**Work instruction:** Using the records below, repeat exactly the lines from the one holding "(** Strict UTF-8. *)" through the one holding "(cons (N.lor (N.shiftl (N.land n0 15)", both ends included, and no others.

**Extracted material:**
(** * sopel.irc.backends: the asyncio IRC backend

    A shallow embedding of [src/sopel/irc/backends.py]: the line framer
    ([collect_incoming_data], [found_terminator], [data_received]), the
    connection life cycle ([initiate_connect], [handle_connect],
    [handle_close]), the two watchdog jobs ([_send_ping], [_check_timeout])
    and the legacy TLS hostname check ([IRCProtocol.handle_connect]).

    Conventions.
    - A Python [bytes] value is a [list byte]; a Python [str] is the list of
      its Unicode code points ([list N]).
    - A [datetime] is a number of microseconds ([Z]); [total_seconds] turns a
      difference into a rational number of seconds.  Python floats are read
      as the rationals they denote.
    - Methods are state transformers over the backend's attributes and the
      outside world (the trace of calls made on the bot, the transport, the
      scheduler and the operating system, and the clock).  A raised
      exception keeps the state reached so far, as in Python. *)

From Stdlib Require Import List Bool NArith ZArith QArith Lia String.
From Stdlib Require Import Strings.Byte.
Import ListNotations.

Close Scope Q_scope.
Open Scope string_scope.
Open Scope list_scope.

Set Implicit Arguments.

(** ** Text *)

Module Text.

(** A code point and a Python [str]. *)
Definition char := N.
Definition str := list char.

Definition LF : char := 10%N.   (* '\n' *)
Definition CR : char := 13%N.   (* '\r' *)

(** [c in s] for a one-character [c]. *)
Definition contains (c : char) (s : str) : bool := existsb (N.eqb c) s.

(** [s.split(c, 1)]: one element when [c] does not occur, otherwise the
    text before the first [c] and the text after it. *)
Fixpoint split1 (c : char) (s : str) : list str :=
  match s with
  | [] => [[]]
  | x :: r =>
      if N.eqb x c then [[]; r]
      else match split1 c r with
           | h :: t => (x :: h) :: t
           | [] => []
           end
  end.

(** [s.endswith(c)] for a one-character [c]. *)
Fixpoint endswith (c : char) (s : str) : bool :=
  match s with
  | [] => false
  | [x] => N.eqb x c
  | _ :: r => endswith c r
  end.

(** [s[:-1]]. *)
Definition drop_last (s : str) : str := removelast s.

(** Truth value of a [str]: non-empty. *)
Definition truthy (s : str) : bool :=
  match s with [] => false | _ => true end.

End Text.
Import Text.

(** ** The three codecs tried by [collect_incoming_data]

    [unicode(data, encoding=...)] is [str(data, encoding=...)] with strict
    error handling: the whole chunk decodes or [UnicodeDecodeError] is raised
    ([None] here). *)

Module Codec.

Definition bytes := list byte.

Definition ord (b : byte) : N := Byte.to_N b.

(** A UTF-8 continuation byte, 0x80..0xBF. *)
Definition is_cont (b : byte) : bool :=
  (128 <=? ord b)%N && (ord b <=? 191)%N.

Definition in_range (lo hi : N) (b : byte) : bool :=
  (lo <=? ord b)%N && (ord b <=? hi)%N.

(** Payload bits of a continuation byte. *)
Definition low6 (b : byte) : N := N.land (ord b) 63.

(** The range allowed for the second byte after a three-byte lead:
    0xE0 excludes overlong forms, 0xED excludes surrogates. *)
Definition second_of_3 (lead : N) : N * N :=
  if (lead =? 224)%N then (160, 191)%N
  else if (lead =? 237)%N then (128, 159)%N
  else (128, 191)%N.

(** Likewise after a four-byte lead: 0xF0 excludes overlong forms, 0xF4
    stops at U+10FFFF. *)
Definition second_of_4 (lead : N) : N * N :=
  if (lead =? 240)%N then (144, 191)%N
  else if (lead =? 244)%N then (128, 143)%N
  else (128, 191)%N.

(** Strict UTF-8. *)
Fixpoint utf8 (bs : bytes) : option str :=
  match bs with
  | [] => Some []
  | b0 :: r0 =>
      let n0 := ord b0 in
      if (n0 <? 128)%N then
        option_map (cons n0) (utf8 r0)
      else if in_range 194 223 b0 then
        match r0 with
        | b1 :: r1 =>
            if is_cont b1 then
              option_map
                (cons (N.lor (N.shiftl (N.land n0 31) 6) (low6 b1)))
                (utf8 r1)
            else None
        | _ => None
        end
      else if in_range 224 239 b0 then
        match r0 with
        | b1 :: b2 :: r2 =>
            let (lo, hi) := second_of_3 n0 in
            if in_range lo hi b1 && is_cont b2 then
              option_map
                (cons (N.lor (N.shiftl (N.land n0 15) 12)
                         (N.lor (N.shiftl (low6 b1) 6) (low6 b2))))
                (utf8 r2)
            else None
        | _ => None
        end
      else if in_range 240 244 b0 then
        match r0 with
        | b1 :: b2 :: b3 :: r3 =>
            let (lo, hi) := second_of_4 n0 in
            if in_range lo hi b1 && is_cont b2 && is_cont b3 then
              option_map
                (cons (N.lor (N.shiftl (N.land n0 7) 18)
                         (N.lor (N.shiftl (low6 b1) 12)
                            (N.lor (N.shiftl (low6 b2) 6) (low6 b3)))))
                (utf8 r3)
            else None
        | _ => None
        end
      else None
  end.

(** Windows-1252: the code points of 0x80..0x9F, five of which are
    undefined; every other byte is its own code point. *)
Definition cp1252_high : list (option N) :=
  [ Some 8364; None;      Some 8218; Some 402;  Some 8222; Some 8230;
    Some 8224; Some 8225; Some 710;  Some 8240; Some 352;  Some 8249;
    Some 338;  None;      Some 381;  None;
    None;      Some 8216; Some 8217; Some 8220; Some 8221; Some 8226;
    Some 8211; Some 8212; Some 732;  Some 8482; Some 353;  Some 8250;
    Some 339;  None;      Some 382;  Some 376 ]%N.

Definition cp1252_char (b : byte) : option char :=
  let n := ord b in
  if in_range 128 159 b
  then nth (N.to_nat (n - 128)) cp1252_high None
  else Some n.

Fixpoint cp1252 (bs : bytes) : option str :=
  match bs with
  | [] => Some []
  | b :: r =>
      match cp1252_char b with
      | Some c => option_map (cons c) (cp1252 r)
      | None => None
      end
  end.

(** ISO 8859-1: every byte is its own code point. *)
Definition iso8859_1 (bs : bytes) : option str := Some (map ord bs).

End Codec.
Import Codec.

(** ** World, backend and the monad of methods *)

Definition datetime := Z.      (* microseconds *)
Definition timedelta := Z.     (* microseconds *)
Definition transport_id := nat.

(** [timedelta.total_seconds()]. *)
Definition total_seconds (dt : timedelta) : Q := Qmake dt 1000000.

(** The exceptions that the module raises or catches.  [socket.error] is an
    alias of [OSError]. *)
Inductive exn : Type :=
| OSError
| CertificateError
| TypeError
| ValueError
| AttributeError.

Definition exn_eqb (a b : exn) : bool :=
  match a, b with
  | OSError, OSError | CertificateError, CertificateError
  | TypeError, TypeError | ValueError, ValueError
  | AttributeError, AttributeError => true
  | _, _ => false
  end.

(** Calls made on the collaborators, in the order they are made.  Calls on
    [LOGGER] are not traced. *)
Inductive event : Type :=
| LogRaw (data : str)                  (* bot.log_raw(data, '<<') *)
| OnMessage (line : str)               (* bot.on_message(line) *)
| OnConnect                            (* bot.on_connect() *)
| OnClose                              (* bot.on_close() *)
| OnError                              (* bot.on_error() *)
| SchedulerStart                       (* timeout_scheduler.start() *)
| SchedulerStop                        (* timeout_scheduler.stop() *)
| TransportClose (t : transport_id)    (* transport.close() *)
| TransportWrite (t : transport_id) (data : bytes)  (* transport.write(data) *)
| SendPing (host : option string)      (* backend.send_ping(host) *)
| SetSocket                            (* self.set_socket(self.ssl) *)
| Unlink (path : string).              (* os.unlink(path) *)

(** The outside world: the trace so far, the clock ([utcnow] returns
    [clock reads] and counts the reading), and whether [send_ping] fails
    with [socket.error]. *)
Record world : Type := mkWorld {
  trace : list event;
  clock : nat -> datetime;
  reads : nat;
  ping_raises : bool
}.

(** The attributes set by [AsynchatBackend.__init__]. *)
Record backend : Type := mkBackend {
  buffer : str;
  server_timeout : Q;
  ping_interval : Q;
  last_event_at : option datetime;
  last_ping_at : option datetime;
  host : option string;
  port : option Z;
  source_address : option string;
  transport : option transport_id;
  protocol : option unit;
  _connected : bool
}.

Definition state : Type := backend * world.

Inductive outcome (A : Type) : Type :=
| Ret (a : A)            (* normal return *)
| Raise (e : exn)        (* an exception leaves the method *)
| Exit (code : Z)        (* os._exit(code) *)
| OutOfFuel.             (* the model's loop bound was reached *)
Arguments Raise {A} e.
Arguments Exit {A} code.
Arguments OutOfFuel {A}.

Definition M (A : Type) : Type := state -> outcome A * state.

Definition ret {A} (a : A) : M A := fun s => (Ret a, s).

Definition bind {A B} (m : M A) (k : A -> M B) : M B :=
  fun s =>
    match m s with
    | (Ret a, s') => k a s'
    | (Raise e, s') => (Raise e, s')
    | (Exit c, s') => (Exit c, s')
    | (OutOfFuel, s') => (OutOfFuel, s')
    end.

Definition raise {A} (e : exn) : M A := fun s => (Raise e, s).

(** [try: m  except cls: h]. *)
Definition try_except {A} (m : M A) (cls : exn) (h : M A) : M A :=
  fun s =>
    match m s with
    | (Raise e, s') => if exn_eqb e cls then h s' else (Raise e, s')
    | r => r
    end.

(** [try: m  except cls: h  except Exception: h_any]. *)
Definition try_except_else {A} (m : M A) (cls : exn) (h h_any : M A) : M A :=
  fun s =>
    match m s with
    | (Raise e, s') => if exn_eqb e cls then h s' else h_any s'
    | r => r
    end.

Declare Scope py_scope.
Delimit Scope py_scope with py.
Notation "x <- m ;; k" := (bind m (fun x => k))
  (at level 61, m at next level, right associativity) : py_scope.
Notation "m ;; k" := (bind m (fun _ => k))
  (at level 61, right associativity) : py_scope.
Open Scope py_scope.

Definition get_self : M backend := fun s => (Ret (fst s), s).
Definition set_self (f : backend -> backend) : M unit :=
  fun s => (Ret tt, (f (fst s), snd s)).

Definition emit (e : event) : M unit :=
  fun s =>
    let w := snd s in
    (Ret tt, (fst s, mkWorld (trace w ++ [e]) (clock w) (reads w) (ping_raises w))).

(** [datetime.datetime.utcnow()]. *)
Definition utcnow : M datetime :=
  fun s =>
    let w := snd s in
    (Ret (clock w (reads w)),
     (fst s, mkWorld (trace w) (clock w) (S (reads w)) (ping_raises w))).

(** Attribute assignments. *)
Definition with_buffer (v : str) (b : backend) : backend :=
  mkBackend v (server_timeout b) (ping_interval b) (last_event_at b)
    (last_ping_at b) (host b) (port b) (source_address b) (transport b)
    (protocol b) (_connected b).

Definition with_last_event_at (v : option datetime) (b : backend) : backend :=
  mkBackend (buffer b) (server_timeout b) (ping_interval b) v
    (last_ping_at b) (host b) (port b) (source_address b) (transport b)
    (protocol b) (_connected b).

Definition with_last_ping_at (v : option datetime) (b : backend) : backend :=
  mkBackend (buffer b) (server_timeout b) (ping_interval b) (last_event_at b)
    v (host b) (port b) (source_address b) (transport b)
    (protocol b) (_connected b).

Definition with_target (h : string) (p : Z) (a : string) (b : backend) : backend :=
  mkBackend (buffer b) (server_timeout b) (ping_interval b) (last_event_at b)
    (last_ping_at b) (Some h) (Some p) (Some a) (transport b)
    (protocol b) (_connected b).

Definition with_transport (v : option transport_id) (b : backend) : backend :=
  mkBackend (buffer b) (server_timeout b) (ping_interval b) (last_event_at b)
    (last_ping_at b) (host b) (port b) (source_address b) v
    (protocol b) (_connected b).

Definition with_protocol (v : option unit) (b : backend) : backend :=
  mkBackend (buffer b) (server_timeout b) (ping_interval b) (last_event_at b)
    (last_ping_at b) (host b) (port b) (source_address b) (transport b)
    v (_connected b).

Definition with_connected (v : bool) (b : backend) : backend :=
  mkBackend (buffer b) (server_timeout b) (ping_interval b) (last_event_at b)
    (last_ping_at b) (host b) (port b) (source_address b) (transport b)
    (protocol b) v.

(** Python's [x or d] on an optional number: [None] and zero are false. *)
Definition py_or (x : option Q) (d : Q) : Q :=
  match x with
  | Some v => if Qeq_bool v 0 then d else v
  | None => d
  end.

(** [a - b] on datetimes, where [b] may be [None]. *)
Definition datetime_sub (a : datetime) (b : option datetime) : M timedelta :=
  match b with
  | Some t => ret (a - t)%Z
  | None => raise TypeError
  end.

(** [x > y] on numbers. *)
Definition Qgt_bool (x y : Q) : bool := negb (Qle_bool x y).

(** [max(events)] on a list of datetimes. *)
Definition py_max (l : list datetime) : M datetime :=
  match l with
  | [] => raise ValueError
  | x :: r => ret (fold_left Z.max r x)
  end.

(** [str(data, encoding=enc)] for the three encodings in use. *)
Inductive encoding : Type := UTF_8 | CP1252 | ISO8859_1.

Definition unicode (data : bytes) (enc : encoding) : option str :=
  match enc with
  | UTF_8 => utf8 data
  | CP1252 => cp1252 data
  | ISO8859_1 => iso8859_1 data
  end.

(** The result of [loop.create_connection]. *)
Inductive connect_result : Type :=
| Connected (t : transport_id)
| SocketError                 (* socket.error *)
| OtherError (e : exn).       (* any other Exception *)

Module AsynchatBackend.

(** [__init__(bot, server_timeout=None, ping_interval=None)].  The two
    jobs are registered on the scheduler, which is outside the backend. *)
Definition __init__ (server_timeout ping_interval : option Q) : backend :=
  let st := py_or server_timeout (120 # 1) in
  {| buffer := [];
     server_timeout := st;
     ping_interval := py_or ping_interval (st * (45 # 100))%Q;
     last_event_at := None;
     last_ping_at := None;
     host := None;
     port := None;
     source_address := None;
     transport := None;
     protocol := None;
     _connected := false |}.
(** * OpenClaw Ollama bot: event relay, formatting pipeline and query responder

    A shallow embedding of [ollama-bot.py] and the properties of its
    specification.  Python values are an inductive type, Python strings are
    sequences of Unicode code points, Python floats are binary64 numbers
    (Rocq's primitive floats), exceptions are an explicit result type, and
    the calls to the outside world (HTTP, the generative backend, the chat
    channel, the logger) are threaded through a state-and-trace monad. *)

From Stdlib Require Import ZArith NArith List String Ascii Bool Lia Floats.
Import ListNotations.
Open Scope Z_scope.

(** ** Python strings *)

Module PyStr.

(** A Python [str] is a sequence of code points: [len] and slicing count
    code points, not bytes. *)
Definition str := list N.

(** String literals of the source are written as Rocq strings, which hold
    UTF-8 bytes; [u] decodes them into code points. *)
Fixpoint utf8_decode (bs : list N) : str :=
  match bs with
  | [] => []
  | b :: r =>
    if (b <? 128)%N then b :: utf8_decode r
    else if (b <? 224)%N then
      match r with
      | b1 :: r1 =>
        N.lor (N.shiftl (N.land b 31) 6) (N.land b1 63) :: utf8_decode r1
      | _ => [b]
      end
    else if (b <? 240)%N then
      match r with
      | b1 :: b2 :: r2 =>
        N.lor (N.shiftl (N.land b 15) 12)
          (N.lor (N.shiftl (N.land b1 63) 6) (N.land b2 63)) :: utf8_decode r2
      | _ => [b]
      end
    else
      match r with
      | b1 :: b2 :: b3 :: r3 =>
        N.lor (N.shiftl (N.land b 7) 18)
          (N.lor (N.shiftl (N.land b1 63) 12)
             (N.lor (N.shiftl (N.land b2 63) 6) (N.land b3 63)))
        :: utf8_decode r3
      | _ => [b]
      end
  end.

Definition u (s : string) : str :=
  utf8_decode (map N_of_ascii (list_ascii_of_string s)).
Arguments u : simpl never.

Definition str_eqb (a b : str) : bool :=
  if list_eq_dec N.eq_dec a b then true else false.

(** [s[:n]] *)
Definition slice_to (n : nat) (s : str) : str := firstn n s.

(** [sep.join(parts)] *)
Fixpoint join (sep : str) (parts : list str) : str :=
  match parts with
  | [] => []
  | [p] => p
  | p :: rest => p ++ sep ++ join sep rest
  end.

(** [c * n] for a one-character string. *)
Definition replicate (n : nat) (c : N) : str := repeat c n.

Fixpoint prefixb (p s : str) : bool :=
  match p, s with
  | [], _ => true
  | _ :: _, [] => false
  | a :: p', b :: s' => (a =? b)%N && prefixb p' s'
  end.

(** [p in s] for two strings: substring search. *)
Fixpoint substrb (p s : str) : bool :=
  prefixb p s || match s with [] => false | _ :: s' => substrb p s' end.

(** [str.isspace] on one code point: the characters [str.strip()] removes. *)
Definition is_space (c : N) : bool :=
  ((9 <=? c) && (c <=? 13) || (28 <=? c) && (c <=? 32)
   || (c =? 133) || (c =? 160) || (c =? 5760)
   || (8192 <=? c) && (c <=? 8202)
   || (c =? 8232) || (c =? 8233) || (c =? 8239) || (c =? 8287)
   || (c =? 12288))%N.

Fixpoint lstrip (s : str) : str :=
  match s with
  | c :: r => if is_space c then lstrip r else s
  | [] => []
  end.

**Solution below:**
(** Strict UTF-8. *)
Fixpoint utf8 (bs : bytes) : option str :=
  match bs with
  | [] => Some []
  | b0 :: r0 =>
      let n0 := ord b0 in
      if (n0 <? 128)%N then
        option_map (cons n0) (utf8 r0)
      else if in_range 194 223 b0 then
        match r0 with
        | b1 :: r1 =>
            if is_cont b1 then
              option_map
                (cons (N.lor (N.shiftl (N.land n0 31) 6) (low6 b1)))
                (utf8 r1)
            else None
        | _ => None
        end
      else if in_range 224 239 b0 then
        match r0 with
        | b1 :: b2 :: r2 =>
            let (lo, hi) := second_of_3 n0 in
            if in_range lo hi b1 && is_cont b2 then
              option_map
                (cons (N.lor (N.shiftl (N.land n0 15) 12)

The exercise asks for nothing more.